(** Reading a row needs its application and its sealed specification only. *)
Lemma readable_row db db' w w' : its_rows db = [w] → its_rows db' = [w'] → applications db' = applications db →
  w_spec w' = w_spec w → w_application_id w' = w_application_id w → readable db → readable db'.
Proof.
  intros E E' Ha Hs Hi [d H]. unfold readable. rewrite (get_own _ _ E) in H. rewrite (get_own _ _ E'). unfold scanDeployment in *.
  rewrite Ha, Hi, Hs. destruct (find_row _ (applications db)); [|done]. destruct (store_openSpec aead (w_spec w)); [by eexists|done].
Qed.
Lemma readable_same db db' : its_rows db' = its_rows db → applications db' = applications db → readable db → readable db'.
Proof.
  intros E Ha [d H]. exists d. rewrite <- H. unfold GetDeployment. fold mine. rewrite !find_mine. fold (its_rows db) (its_rows db').
  rewrite E. destruct (head (its_rows db)); [|done]. unfold scanDeployment. by rewrite Ha.
Qed.

Lemma alone_other i s db' : i ≠ id → own_write i (s_db s) db' → leaves_alone s (set_db db' s).
Proof.
  intros Hi H. assert (its_rows db' = its_rows (s_db s) ∧ applications db' = applications (s_db s)) as [E Ea].
  { assert (∀ w, w ∈ its_rows (s_db s) → (w_id w =? i) = false) as Hw by (intros w ->%its_rows_mine; apply Z.eqb_neq; congruence).
    destruct H as [from msg db' _ H|? ? ? ? ? ? H|].
    - apply transition_inv in H as [-> _]. split; [|done]. unfold its_rows. cbn [deployments set_deployments].
      rewrite mine_update by done. apply update_none. intros w Hin. by rewrite Hw.
    - unfold AddEvent in H. destruct (_ || _); [done|]. by injection H as <-.
    - split; [|done]. unfold its_rows. cbn [CompleteDeployment deployments set_deployments].
      rewrite mine_update by done. apply update_none. intros w Hin. by rewrite Hw. }
  split; [done|by apply readable_same|]. exists []. by rewrite app_nil_r.
Qed.

Hypothesis others : ∀ h c s, leaves_alone s (before (world h c) s).
Hypothesis writable : ∀ h c, how (world h c) = Taken.

(** How a row in flight, or one that is settled, ends. *)
Definition ended (failure : string) (w w' : row) : Prop :=
  w_completed_at w' ≠ None ∧
  if IsSettled (w_status w) then w_status w' = w_status w
  else w_status w' = StatusFailed ∧ w_error w' = if String.eqb failure "" then endNotRecorded else failure.
(** Memory calls nothing settled that the database does not. *)
Definition honest (u : unsettled) (w : row) : Prop := IsSettled (d_Status (u_d u)) = true → IsSettled (w_status w) = true.

Lemma taken {A} c (sql : Time → DB → store_error + (DB * A)) s :
  let s1 := before (world s.2 c) s.1 in let h := mk_happened (answer := sanswer) c (world s.2 c) :: s.2 in
  statement world c sql s =
    match sql (now (world s.2 c)) (s_db s1) with inr (db', a) => (inr a, (set_db db' s1, h)) | inl e => (inl e, (s1, h)) end.
Proof. cbv zeta. rewrite statement_at. cbv zeta. rewrite writable. done. Qed.

(** The statements about this deployment, on its row. *)
Lemma row_completes db w t : its_rows db = [w] →
  its_rows (CompleteDeployment db id t) = [if unfinished w then with_completed w (Some t) else w].
Proof.
  intros H. unfold its_rows, CompleteDeployment in *. cbn [deployments set_deployments]. rewrite mine_update by done. rewrite H.
  assert (w_id w = id) as Hw by (apply (its_rows_mine db); unfold its_rows; rewrite H; by left). unfold update. csimpl. by rewrite Hw, Z.eqb_refl.
Qed.

Lemma affected_mine c db : affected (λ w, (w_id w =? id) && c w) (deployments db) = affected c (its_rows db).
Proof.
  unfold affected, its_rows. f_equal. induction (deployments db) as [|w l IH]; [done|]. csimpl. fold (mine w).
  destruct (mine w); simpl; [destruct (c w); by rewrite IH|done].
Qed.
Lemma row_transitions db w msg : its_rows db = [w] → ∃ db', TransitionDeployment db id (w_status w) StatusFailed msg = inr db' ∧
  its_rows db' = [with_status w StatusFailed (if String.eqb msg "" then w_error w else msg)] ∧ applications db' = applications db.
Proof.
  intros H. unfold TransitionDeployment. rewrite affected_mine, H. unfold affected. simpl. rewrite bool_decide_eq_true_2 by done. simpl.
  eexists. split_and!; [done| |done]. unfold its_rows in *. cbn [deployments set_deployments]. rewrite mine_update by done. rewrite H.
  assert (w_id w = id) as Hw by (apply (its_rows_mine db); unfold its_rows; rewrite H; by left).
  unfold update. csimpl. by rewrite Hw, Z.eqb_refl, bool_decide_eq_true_2.
Qed.
Lemma row_conflicts db w from msg : its_rows db = [w] → w_status w ≠ from → TransitionDeployment db id from StatusFailed msg = inl ErrConflict.
Proof.
  intros H Hn. unfold TransitionDeployment. rewrite affected_mine, H. unfold affected. simpl. by rewrite bool_decide_eq_false_2.
Qed.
# # # #
• **EXERCISE OBJECTIVE**:
Print every record exactly as written.

• **EXERCISE ANSWER**:
(** Reading a row needs its application and its sealed specification only. *)
Lemma readable_row db db' w w' : its_rows db = [w] → its_rows db' = [w'] → applications db' = applications db →
  w_spec w' = w_spec w → w_application_id w' = w_application_id w → readable db → readable db'.
Proof.
  intros E E' Ha Hs Hi [d H]. unfold readable. rewrite (get_own _ _ E) in H. rewrite (get_own _ _ E'). unfold scanDeployment in *.
  rewrite Ha, Hi, Hs. destruct (find_row _ (applications db)); [|done]. destruct (store_openSpec aead (w_spec w)); [by eexists|done].
Qed.
Lemma readable_same db db' : its_rows db' = its_rows db → applications db' = applications db → readable db → readable db'.
Proof.
  intros E Ha [d H]. exists d. rewrite <- H. unfold GetDeployment. fold mine. rewrite !find_mine. fold (its_rows db) (its_rows db').
  rewrite E. destruct (head (its_rows db)); [|done]. unfold scanDeployment. by rewrite Ha.
Qed.

Lemma alone_other i s db' : i ≠ id → own_write i (s_db s) db' → leaves_alone s (set_db db' s).
Proof.
  intros Hi H. assert (its_rows db' = its_rows (s_db s) ∧ applications db' = applications (s_db s)) as [E Ea].
  { assert (∀ w, w ∈ its_rows (s_db s) → (w_id w =? i) = false) as Hw by (intros w ->%its_rows_mine; apply Z.eqb_neq; congruence).
    destruct H as [from msg db' _ H|? ? ? ? ? ? H|].
    - apply transition_inv in H as [-> _]. split; [|done]. unfold its_rows. cbn [deployments set_deployments].
      rewrite mine_update by done. apply update_none. intros w Hin. by rewrite Hw.
    - unfold AddEvent in H. destruct (_ || _); [done|]. by injection H as <-.
    - split; [|done]. unfold its_rows. cbn [CompleteDeployment deployments set_deployments].
      rewrite mine_update by done. apply update_none. intros w Hin. by rewrite Hw. }
  split; [done|by apply readable_same|]. exists []. by rewrite app_nil_r.
Qed.

Hypothesis others : ∀ h c s, leaves_alone s (before (world h c) s).
Hypothesis writable : ∀ h c, how (world h c) = Taken.

(** How a row in flight, or one that is settled, ends. *)
Definition ended (failure : string) (w w' : row) : Prop :=
  w_completed_at w' ≠ None ∧
  if IsSettled (w_status w) then w_status w' = w_status w
  else w_status w' = StatusFailed ∧ w_error w' = if String.eqb failure "" then endNotRecorded else failure.
(** Memory calls nothing settled that the database does not. *)
Definition honest (u : unsettled) (w : row) : Prop := IsSettled (d_Status (u_d u)) = true → IsSettled (w_status w) = true.

Lemma taken {A} c (sql : Time → DB → store_error + (DB * A)) s :
  let s1 := before (world s.2 c) s.1 in let h := mk_happened (answer := sanswer) c (world s.2 c) :: s.2 in
  statement world c sql s =
    match sql (now (world s.2 c)) (s_db s1) with inr (db', a) => (inr a, (set_db db' s1, h)) | inl e => (inl e, (s1, h)) end.
Proof. cbv zeta. rewrite statement_at. cbv zeta. rewrite writable. done. Qed.

(** The statements about this deployment, on its row. *)
Lemma row_completes db w t : its_rows db = [w] →
  its_rows (CompleteDeployment db id t) = [if unfinished w then with_completed w (Some t) else w].
Proof.
  intros H. unfold its_rows, CompleteDeployment in *. cbn [deployments set_deployments]. rewrite mine_update by done. rewrite H.
  assert (w_id w = id) as Hw by (apply (its_rows_mine db); unfold its_rows; rewrite H; by left). unfold update. csimpl. by rewrite Hw, Z.eqb_refl.
Qed.

Lemma affected_mine c db : affected (λ w, (w_id w =? id) && c w) (deployments db) = affected c (its_rows db).
Proof.
  unfold affected, its_rows. f_equal. induction (deployments db) as [|w l IH]; [done|]. csimpl. fold (mine w).
  destruct (mine w); simpl; [destruct (c w); by rewrite IH|done].
Qed.
Lemma row_transitions db w msg : its_rows db = [w] → ∃ db', TransitionDeployment db id (w_status w) StatusFailed msg = inr db' ∧
  its_rows db' = [with_status w StatusFailed (if String.eqb msg "" then w_error w else msg)] ∧ applications db' = applications db.
Proof.
  intros H. unfold TransitionDeployment. rewrite affected_mine, H. unfold affected. simpl. rewrite bool_decide_eq_true_2 by done. simpl.
  eexists. split_and!; [done| |done]. unfold its_rows in *. cbn [deployments set_deployments]. rewrite mine_update by done. rewrite H.
  assert (w_id w = id) as Hw by (apply (its_rows_mine db); unfold its_rows; rewrite H; by left).
  unfold update. csimpl. by rewrite Hw, Z.eqb_refl, bool_decide_eq_true_2.
Qed.
Lemma row_conflicts db w from msg : its_rows db = [w] → w_status w ≠ from → TransitionDeployment db id from StatusFailed msg = inl ErrConflict.
Proof.
  intros H Hn. unfold TransitionDeployment. rewrite affected_mine, H. unfold affected. simpl. by rewrite bool_decide_eq_false_2.
Qed.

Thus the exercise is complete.